Task details :: Your reply should consist solely of the lines from the one containing "Lemma counts_locked h" through the end of the data, restated word for word.

··· Task material

Lemma counts_step t op h now now' :
  now ≤ now' → timed (λ n, n = now') op → counts h now t → counts (recorded_by op ++ h) now' (table_step t op).
Proof.
  intros Hn Ht Hc.
  assert (∀ x, map_Forall (counted (x ++ h) now') (entries t)) as Hc'.
  { intros x k e He. by eapply counted_later, Hc. }
  assert (∀ o n x, map_Forall (counted (x ++ h) now') (entries (make_room o t n).1)) as Hroom.
  { intros o n x k e He%make_room_lookup. by apply Hc'. }
  destruct op as [o k n|k|o k n|k]; unfold timed in Ht; cbn in Ht; subst; cbn [table_step recorded_by].
  - unfold reserve. destruct (entries t !! k) as [e|] eqn:He.
    + case_match; [apply (Hc' [])|]. apply map_Forall_insert_2; [|apply (Hc' [])].
      pose proof (counted_roll h now now' k e (in_flight e) Hn (Hc _ _ He)) as Hr. by destruct e.
    + specialize (Hroom o now' []). destruct (make_room o t now') as [t' []]; [|done].
      apply map_Forall_insert_2; [apply counted_fresh|done].
  - unfold table_release. destruct (entries t !! k) as [e|] eqn:He; [|apply (Hc' [])]. unfold counts. cbn.
    case_match; [apply map_Forall_delete, (Hc' [])|]. apply map_Forall_insert_2; [|apply (Hc' [])]. apply (Hc' [] _ _ He).
  - unfold record. destruct (entries t !! k) as [e|] eqn:He.
    + cbv zeta. unfold counts. case_match; cbn; (apply map_Forall_insert_2; [|apply (Hc' [(k, now')])]).
      all: apply counted_record, (counted_roll h now); [done|by apply Hc].
    + specialize (Hroom o now' [(k, now')]). destruct (make_room o t now') as [t' []]; [|done].
      apply map_Forall_insert_2; [|done]. apply (counted_record h now' k (fresh now')). apply (counted_fresh h now' k 0).
  - unfold table_remove. destruct (entries t !! k); [apply map_Forall_delete, (Hc' [])|apply (Hc' [])].
Qed.

(** A locked key has [limit] failures recorded within the window. *)
Lemma counts_locked h now t k now' :
  counts h now t → table_locked t k now' = true → limit t ≤ recorded h k (now' - LOGIN_FAILURE_WINDOW_MILLIS + 1).
Proof.
  intros Hc (z & (e & He & Hf & <-) & Hn)%table_locked_since. destruct (Hc _ _ He) as [Hr _].
  enough (recorded h k (window_started_millis e) ≤ recorded h k (now' - LOGIN_FAILURE_WINDOW_MILLIS + 1)) by lia.
  clear -Hn. induction h as [|x h IH]; [done|]. rewrite !recorded_cons.
  do 2 case_decide; try lia. exfalso. naive_solver lia.
Qed.
End table.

······

Response box ::
Lemma counts_locked h now t k now' :
  counts h now t → table_locked t k now' = true → limit t ≤ recorded h k (now' - LOGIN_FAILURE_WINDOW_MILLIS + 1).
Proof.
  intros Hc (z & (e & He & Hf & <-) & Hn)%table_locked_since. destruct (Hc _ _ He) as [Hr _].
  enough (recorded h k (window_started_millis e) ≤ recorded h k (now' - LOGIN_FAILURE_WINDOW_MILLIS + 1)) by lia.
  clear -Hn. induction h as [|x h IH]; [done|]. rewrite !recorded_cons.
  do 2 case_decide; try lia. exfalso. naive_solver lia.
Qed.
End table.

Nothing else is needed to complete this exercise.